Nel capitolo quarto si prende in esame il problema legato all’esercizio da parte di soggetti privati di funzioni amministrative. Quest’ultimi, infatti, non si limitano più ad esercitare funzioni amministrative nella titolarità di soggetti pubblici, ma diventano titolari dell’esercizio di pubbliche funzioni. Dunque, se i privati possono essere titolari di funzioni amministrative si giunge ad ammettere una sostanziale intercambiabilità tra soggetti privati e soggetti pubblici. Non sono tuttavia mancate opinioni di diverso avviso.

Da un lato, autorevole dottrina, negava che si potessero presentare atti amministrativi emanati da soggetti privati in forza della teoria del provvedimento amministrativo.

Dall’altro lato, sul versante della tutela processuale, parte della dottrina negava la configurabilità di un rapporto giuridico amministrativo tutelabile ed azionabile dinanzi al giudice amministrativo, laddove una almeno delle parti non fosse la P.A. strictu sensu intesa.

Infine nell’ultimo capitolo, si affronta la teoria della circolarità logica del diritto amministrativo.

L’autore constata come i tre fondamenti su cui poggia l’indipendenza del diritto amministrativo, ossia: la separazione tra P.A. e gli altri poteri statali, la necessità di una materia amministrativa disciplinata da norme proprie ed infine, la necessità che tali norme costituiscano un insieme organico del diritto amministrativo, sono attualmente messi in forte discussione.

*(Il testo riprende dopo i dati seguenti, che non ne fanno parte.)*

Lemma holdingsleep_run b h s pr x y :
  in_syscall h pr -> k_proc s !! pr = Some y -> bc_buf (k_bcache s) !! b = Some x ->
  holdingsleep (SL_buf b) h s = Done (holds_buf y x) (settle h) s.
Proof.
  intros Hs Hy Hx. destruct (syscall_locked (L_buf b) h pr Hs ltac:(done)) as (Hwf & Hf & Hset & Hp & _).
  unfold holdingsleep. krun (acquire_run (L_buf b) h s (in_syscall_notin _ _ _ Hs)).
  simpl sl_get. rewrite (bind_buf_get _ _ _ _ _ _ Hx). unfold id.
  assert (Erel : release (L_buf b) (locked (L_buf b) h) s = Done tt (settle h) s).
  { apply release_run; [by eapply in_syscall_wf|by eapply in_syscall_notin|apply calm_refl]. }
  unfold holds_buf. destruct (truthy _); simpl andb.
  - rewrite !bind_assoc. pose proof (curproc_run _ s pr Hwf Hp) as Ec. rewrite Hset in Ec. krun Ec.
    rewrite bind_assoc, (bind_pget _ _ _ _ _ y Hy). ksimpl. by krun Erel.
  - ksimpl. by krun Erel.
Qed.

Lemma releasesleep_run b h s pr :
  in_syscall h pr -> length (k_proc s) = NPROC ->
  releasesleep (SL_buf b) h s =
  Done tt (settle h) (set_k_bcache (upd_buf b (fun x => set_b_lock (set_sl_pid 0 (set_sl_locked 0 (b_lock x))) x) (k_bcache s))
    (set_k_proc (woken (Ch_buflock b) (Some pr) (k_proc s)) s)).
Proof.
  intros Hs Hl. destruct (syscall_locked (L_buf b) h pr Hs ltac:(done)) as (Hwf & Hf & Hset & Hp & _).
  unfold releasesleep. krun (acquire_run (L_buf b) h s (in_syscall_notin _ _ _ Hs)).
  simpl sl_set. rewrite !bind_buf_set. set (s1 := set_k_bcache _ _).
  pose proof (wakeup_run (Ch_buflock b) _ s1 Hwf Hf Hl) as Ew. rewrite Hset, Hp in Ew. krun Ew.
  rewrite (release_run _ h); [|by eapply in_syscall_wf|by eapply in_syscall_notin|apply calm_refl].
  f_equal. unfold s1, upd_buf. simpl. by rewrite alter_comp.
Qed.

(** What brelse does to the buffer. *)
Definition released (x : buf_t) : buf_t :=
  set_b_refcnt (u32 (b_refcnt x - 1)) (set_b_lock (set_sl_pid 0 (set_sl_locked 0 (b_lock x))) x).

Lemma brelse_run b h s pr x y l :
  in_syscall h pr -> length (k_proc s) = NPROC -> k_proc s !! pr = Some y ->
  lru (k_bcache s) l -> b ∈ l -> bc_buf (k_bcache s) !! b = Some x -> holds_buf y x = true ->
  exists c, brelse b h s = Done tt (settle h) (set_k_bcache c (set_k_proc (woken (Ch_buflock b) (Some pr) (k_proc s)) s)) /\
    lru c (if b_refcnt (released x) =? 0 then to_front b l else l) /\ same_bufs (upd_buf b released (k_bcache s)) c.
Proof.
  intros Hs Hl Hy L Hb Hx Hh. unfold brelse. krun (holdingsleep_run b h s pr x y Hs Hy Hx). rewrite Hh. cbv iota beta delta [negb].
  pose proof (in_syscall_settle _ _ Hs) as Hs'. krun (releasesleep_run b _ s pr Hs' Hl). rewrite settle_idemp.
  set (s1 := set_k_bcache _ _). krun (acquire_run L_bcache _ s1 (in_syscall_notin L_bcache _ _ Hs')).
  rewrite bind_buf_set. set (s2 := set_k_bcache _ s1).
  assert (E2 : k_bcache s2 = upd_buf b released (k_bcache s)).
  { unfold s2, s1, upd_buf. simpl. by rewrite alter_comp. }
  assert (Hx2 : bc_buf (k_bcache s2) !! b = Some (released x)).
  { rewrite E2. unfold upd_buf. simpl. by rewrite list_lookup_alter_eq, Hx. }
  assert (L2 : lru (k_bcache s2) l) by (rewrite E2; by apply lru_upd).
  assert (Erel : forall s, release L_bcache (locked L_bcache (settle h)) s = Done tt (settle h) s).
  { intros t. rewrite (release_run _ (settle h)), settle_idemp; [done|by eapply in_syscall_wf|by eapply in_syscall_notin|apply calm_refl]. }
  rewrite (bind_buf_get _ _ _ _ _ _ Hx2). unfold when. destruct (b_refcnt (released x) =? 0).
  - destruct (move_front_run b (locked L_bcache (settle h)) s2 l L2 Hb) as (c & Em & Lc & Sc).
    exists c. rewrite E2 in Sc. split_and!; [|done|done].
    change (bind (move_front b) (fun _ => release L_bcache) (locked L_bcache (settle h)) s2 = Done tt (settle h) (set_k_bcache c
      (set_k_proc (woken (Ch_buflock b) (Some pr) (k_proc s)) s))). krun Em. by rewrite Erel.
  - exists (k_bcache s2). ksimpl. rewrite Erel. split_and!; [done|done|]. by rewrite E2.
Qed.

Lemma brelse_panics b h s pr x y :
  in_syscall h pr -> k_proc s !! pr = Some y -> bc_buf (k_bcache s) !! b = Some x -> holds_buf y x = false ->
  brelse b h s = Panic "brelse".
Proof. intros Hs Hy Hx Hh. unfold brelse. krun (holdingsleep_run b h s pr x y Hs Hy Hx). by rewrite Hh. Qed.

(** *** binit *)

Lemma lru_ext c c' l : length (bc_buf c') = NBUF ->
  (forall x, next_of x c' = next_of x c) -> (forall x, prev_of x c' = prev_of x c) -> lru c l -> lru c' l.
Proof. intros Hl En Ep [_ Hnd Hr Hn Hp]. by eapply (lru_intro _ _ (fun x => next_of x c) (fun x => prev_of x c)). Qed.

Definition binit_body (b : nat) : K kernel unit :=
  n <- get_next NBUF;;
  bc_set (set_next b n);;
  bc_set (set_prev b NBUF);;
  initsleeplock (SL_buf b);;
  n <- get_next NBUF;;
  bc_set (set_prev n b);;
  bc_set (set_next NBUF b).

Lemma binit_body_run b h s l : lru (k_bcache s) l -> b ∉ l -> (b < NBUF)%nat ->
  exists c, binit_body b h s = Done tt h (set_k_bcache c s) /\ lru c (b :: l).
Proof.
  intros L Hbl Hb. pose proof (lru_len _ _ L) as Hl. destruct (fronted_lru b _ l L Hbl Hb) as [Lf _].
  destruct (lru_head _ _ L) as [E _]. pose proof (hd_in l (lru_range _ _ L)) as Hh. unfold fronted in Lf. rewrite E in Lf.
  unfold binit_body. rewrite (bind_get_next _ _ _ _ _ (next_head _)), !bind_bc_set. rewrite E.
  unfold initsleeplock. simpl sl_set. rewrite bind_assoc, !bind_buf_set.
  erewrite bind_get_next; [|simpl; rewrite !next_upd by done; rewrite next_set_prev; unfold set_next;
    destruct (Nat.eqb_spec b NBUF); [lia|]; rewrite next_head; simpl; rewrite E; done].
  rewrite bind_bc_set. eexists. split; [reflexivity|]. simpl k_bcache.
  eapply lru_ext; [| | |exact Lf].
  - rewrite len_set_next, len_set_prev. simpl. by rewrite !length_alter, len_set_prev, len_set_next.
  - intros x. rewrite !next_set_next by (rewrite ?len_set_prev; simpl; rewrite ?length_alter, ?len_set_prev, ?len_set_next; lia).
    unfold fupd. case_decide; [done|]. rewrite next_set_prev. rewrite !next_upd by done. by rewrite !next_set_prev.
  - intros x. rewrite !prev_set_next, !prev_set_prev by (rewrite ?len_set_prev; simpl; rewrite ?length_alter, ?len_set_prev, ?len_set_next; lia).
    unfold fupd. case_decide; [done|]. rewrite !prev_upd by done. by rewrite prev_set_prev by (rewrite ?len_set_next; lia).
Qed.

Lemma binit_run h s : length (bc_buf (k_bcache s)) = NBUF ->
  exists c, binit h s = Done tt h (set_k_bcache c s) /\ lru c (reverse (upto NBUF)).
Proof.
  intros Hl. unfold binit. rewrite !bind_bc_set. set (s0 := set_k_bcache _ (set_k_bcache _ s)).
  assert (L0 : lru (k_bcache s0) (reverse (seq 0 0))).
  { constructor; [exact Hl|apply NoDup_singleton|intros b; rewrite elem_of_nil; done|done|done]. }
  cut (forall n k t, (k + n = NBUF)%nat -> lru (k_bcache t) (reverse (seq 0 k)) ->
    exists c, forM (seq k n) binit_body h t = Done tt h (set_k_bcache c t) /\ lru c (reverse (seq 0 NBUF))).
  { intros Hc. exact (Hc NBUF 0%nat s0 eq_refl L0). }
  induction n as [|n IH]; intros k t Hk L.
  - replace NBUF with k in * by lia. exists (k_bcache t). split; [by destruct t|done].
  - destruct (binit_body_run k h t _ L) as (c & E & L').
    + rewrite elem_of_reverse, elem_of_seq. lia.
    + lia.
    + simpl. krun E. destruct (IH (S k) (set_k_bcache c t)) as (c' & E' & L''); [lia| |].
      * rewrite seq_S, reverse_snoc. exact L'.
      * exists c'. by rewrite E'.
Qed.
Lemma at_zero s : (s <= es)%nat -> at_ buf s = 0 <-> s = es.
Proof.
  intros Hs. split; [|intros ->; apply at_es]. intros E. destruct (decide (s = es)) as [|Hne]; [done|].
  by destruct (at_nonzero s ltac:(lia)).
Qed.

(** skip stops in range, at the end or at a character outside [f], after characters of [f]. *)
Lemma skip_spec f s n : (s + n = es)%nat ->
  let e := skip buf f n s in
  (s <= e <= es)%nat /\ (forall i, s <= i < e -> f (at_ buf i) = true)%nat /\
  (e = es \/ f (at_ buf e) = false).
Proof.
  revert s. induction n as [|n IH]; intros s Hs; simpl; [split_and!; [lia|lia|intros; lia|left; lia]|].
  destruct (f (at_ buf s)) eqn:Ef; [|split_and!; [lia|lia|intros; lia|by right]].
  destruct (IH (S s) ltac:(lia)) as ([? ?] & Hi & He). split_and!; [lia|lia| |done].
  intros i Hr. destruct (decide (i = s)) as [->|]; [done|]. apply Hi. lia.
Qed.

Lemma skip_space_spec s : (s <= es)%nat ->
  (s <= skip_space buf es s <= es)%nat /\
  (forall i, s <= i < skip_space buf es s -> at_ buf i ∈ whitespace)%nat /\
  ~ at_ buf (skip_space buf es s) ∈ whitespace.
Proof.
  intros Hs. unfold skip_space. destruct (skip_spec (in_set whitespace) s (es - s) ltac:(lia)) as (? & Hi & He).
  split_and!; [lia|lia|intros i Hr; by apply in_set_spec, Hi|]. rewrite <-in_set_spec. destruct He as [->|He].
  - rewrite at_es. done.
  - by rewrite He.
Qed.

Lemma skip_space_idemp s : (s <= es)%nat -> skip_space buf es (skip_space buf es s) = skip_space buf es s.
Proof.
  intros Hs. destruct (skip_space_spec s Hs) as (? & _ & Hn). set (q := skip_space buf es s) in *.
  assert (Hw : in_set whitespace (at_ buf q) = false).
  { destruct (in_set whitespace (at_ buf q)) eqn:E; [|done]. by apply in_set_spec in E. }
  clearbody q. unfold skip_space. destruct (es - q)%nat; cbn [skip]; [done|by rewrite Hw].
Qed.

(** A word of the line, between two pointers. *)
Definition word_at (w : token) : Prop :=
  (w.1 < w.2 <= es)%nat /\ (forall i, w.1 <= i < w.2 -> word_char (at_ buf i) = true)%nat /\
  (w.2 = es \/ word_char (at_ buf w.2) = false).

Definition token_spec (s : nat) (x : tok * token) (s' : nat) : Prop :=
  let '(t, (q, e)) := x in
  (s <= q <= e)%nat /\ (e <= s')%nat /\ (t <> T_end -> s < s')%nat /\ (t = T_end -> q = es) /\
  (t = T_word -> word_at (q, e)).

Lemma gettoken_safe s : (s <= es)%nat -> safe es s (gettoken buf es s) (token_spec s).
Proof.
  intros Hs. unfold gettoken. destruct (skip_space_spec s Hs) as ([Hq1 Hq2] & _ & Hn).
  set (q := skip_space buf es s) in *.
  assert (Hend : forall e, (q <= e <= es)%nat -> (e <= skip_space buf es e <= es)%nat).
  { intros e He. by destruct (skip_space_spec e ltac:(lia)). }
  destruct (at_ buf q =? 0) eqn:E0.
  { apply Z.eqb_eq, at_zero in E0; [|done]. specialize (Hend q ltac:(lia)). simpl. split_and!; try lia; try done. }
  apply Z.eqb_neq in E0. assert (Hlt : (q < es)%nat).
  { destruct (decide (q = es)) as [E|]; [|lia]. by rewrite E, at_es in E0. }
  destruct (at_ buf q =? GT) eqn:Egt; [destruct (at_ buf (S q) =? GT) eqn:Egt2|destruct (in_set symbols (at_ buf q)) eqn:Esym].
  - apply Z.eqb_eq in Egt2. assert (S q < es)%nat.
    { destruct (decide (S q = es)) as [E|]; [|lia]. by rewrite E, at_es in Egt2. }
    specialize (Hend (S (S q)) ltac:(lia)). simpl. split_and!; try lia; done.
  - specialize (Hend (S q) ltac:(lia)). simpl. split_and!; try lia; done.
  - specialize (Hend (S q) ltac:(lia)). simpl. split_and!; try lia; done.
  - destruct (skip_spec word_char q (es - q) ltac:(lia)) as (He & Hi & Hx).
    set (e := skip buf word_char (es - q) q) in *. specialize (Hend e ltac:(lia)).
    assert (q < e)%nat.
    { destruct (decide (q = e)) as [Eq|]; [|lia]. destruct Hx as [Hx|Hx]; [lia|]. rewrite <-Eq in Hx.
      unfold word_char in Hx. rewrite Esym in Hx. destruct (in_set whitespace (at_ buf q)) eqn:Ew; [|done].
      by apply in_set_spec in Ew. }
    simpl. split_and!; try lia; [done|]. intros _. split_and!; [simpl; lia|simpl; lia|exact Hi|exact Hx].
Qed.

(** peek leaves the position at a character that is not white space. *)
Definition at_token (s : nat) : Prop := skip_space buf es s = s.

Lemma peek_safe toks s : (s <= es)%nat ->
  safe es s (peek buf es toks s) (fun b s' => at_token s' /\ (b = true <-> at_ buf s' ∈ toks)).
Proof.
  intros Hs. unfold peek. simpl. destruct (skip_space_spec s Hs) as (? & _).
  split; [lia|]. split; [by apply skip_space_idemp|apply in_set_spec].
Qed.
(** The memory the kernel adds, as a block in use. *)
Lemma ok_grow h L A n : heap_ok h L A -> 0 < n -> hp_brk h + HSIZE * n <= TOP ->
  heap_ok (Heap (<[hp_brk h := Hd 0 n]> (hp_mem h)) (hp_freep h) (hp_brk h + HSIZE * n)) L ((hp_brk h, n) :: A).
Proof.
  intros Hok Hn Hroom. pose proof (ok_sizes _ _ _ Hok) as Hz. pose proof Hok as [[Hl Ha Hh] Hal Hnd Hlv Hbd Hf Hb [Hk Ht]].
  assert (Hlow : forall c, c ∈ L ++ A -> 0 < c.2 /\ c.1 < hp_brk h).
  { intros c Hc. destruct (proj1 (Forall_forall _ _) Hal c Hc) as [_ Hc2]. pose proof (Hbd c Hc). unfold HSIZE in *. lia. }
  constructor; cbn [hp_mem hp_freep hp_brk]; try done.
  - constructor; [|done|done]. eapply links_ext; [|done]. intros c Hc. rewrite lookup_insert_ne; [done|].
    apply elem_of_cons in Hc as [->|Hc]; [simpl; lia|]. destruct (Hlow c ltac:(set_solver)). lia.
  - rewrite Forall_app, Forall_cons. apply Forall_app in Hal as [? ?]. split_and!; try done.
  - rewrite cover_app, cover_cons, Permutation_app_swap_app, <-cover_app. apply NoDup_app. split_and!; [|intros u Hu Hu'|done].
    + unfold units. apply NoDup_fmap_2; [|apply NoDup_seq]. intros x y E. unfold HSIZE in E. lia.
    + apply (cover_bound _ _ (hp_brk h)) in Hu'; [|intros b Hb'; by apply Hbd].
      apply elem_of_units in Hu as (k & Hk' & ->). simpl in Hu'. unfold HSIZE in *. lia.
  - intros b [->|Hb']%elem_of_cons; [exists 0; simpl; by rewrite lookup_insert_eq|].
    destruct (Hlv b Hb') as [g Hg]. exists g. rewrite lookup_insert_ne; [done|].
    destruct (Hlow b ltac:(set_solver)). lia.
  - intros b. rewrite elem_of_app, elem_of_cons. intros [Hb'|[->|Hb']]; [|simpl; lia|].
    + pose proof (Hbd b ltac:(set_solver)). unfold HSIZE in *. lia.
    + pose proof (Hbd b ltac:(set_solver)). unfold HSIZE in *. lia.
  - unfold HSIZE in *. lia.
  - split; [|done]. unfold HSIZE in *. zlia.
Qed.

(** What morecore asks for. *)
Definition grain (nunits : Z) : Z := Z.max 4096 nunits.

Lemma morecore_ok fuel h L A nunits : heap_ok h L A -> 0 < nunits -> HSIZE * nunits < 2 ^ 31 -> (length L < fuel)%nat ->
  if room (hp_brk h) (HSIZE * grain nunits) then
    exists h' L', morecore room fuel nunits h = Some (hp_freep h', h') /\ heap_ok h' L' A /\
      hp_brk h' = hp_brk h + HSIZE * grain nunits /\ cover L' ≡ₚ units (hp_brk h, grain nunits) ++ cover L /\
      (forall u, u ∈ cover A -> hp_mem h' !! u = hp_mem h !! u) /\ (exists c, c ∈ L' /\ nunits <= c.2) /\
      (length L' <= S (length L))%nat
  else morecore room fuel nunits h = Some (0, h).
Proof.
  intros Hok Hn Hsz Hf. unfold morecore.
  assert (Eg : (if nunits <? 4096 then 4096 else nunits) = grain nunits) by (unfold grain; destruct (Z.ltb_spec nunits 4096); lia).
  rewrite Eg. clear Eg. assert (Hg : nunits <= grain nunits /\ HSIZE * grain nunits < 2 ^ 31) by (unfold grain, HSIZE in *; lia).
  generalize dependent (grain nunits). intros nu Hg. rewrite (Z.mul_comm nu), (u64_id (HSIZE * nu)), i32_id by (unfold HSIZE in *; lia).
  unfold sbrk. destruct (room (hp_brk h) (HSIZE * nu)) eqn:Hr; [|done].
  pose proof Hok as [_ _ _ _ Hbd _ Hb _]. rewrite (proj2 (Z.eqb_neq (hp_brk h) (-1))) by lia. cbn [hp_mem hp_freep hp_brk].
  pose proof (ok_grow h L A nu Hok ltac:(lia) (room_top _ _ Hr)) as Hok1.
  destruct (free_ok fuel _ _ _ _ _ Hok1 Hf) as (h' & L' & E & Hok' & Hcov & Ebrk & Hsame & (c & Hc & Hcn) & Hlen).
  rewrite E. simpl. exists h', L'. split_and!; try done.
  - intros u Hu. rewrite Hsame by done. simpl. rewrite lookup_insert_ne; [done|].
    apply (cover_bound _ _ (hp_brk h)) in Hu; [|intros b Hb'; apply Hbd; set_solver]. unfold HSIZE in *. lia.
  - exists c. split; [done|lia].
Qed.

L’autore conclude dichiarando come i tradizionali concetti del diritto amministrativo (discrezionalità, l’interesse pubblico e la contrapposizione norme di azione e relazione) siano sprovvisti di un adeguato supporto giuridico ed interpretativo e i richiami con cui si tenta di spiegare l’una categoria per mezzo dell’altra appaiono puramente “circolari”.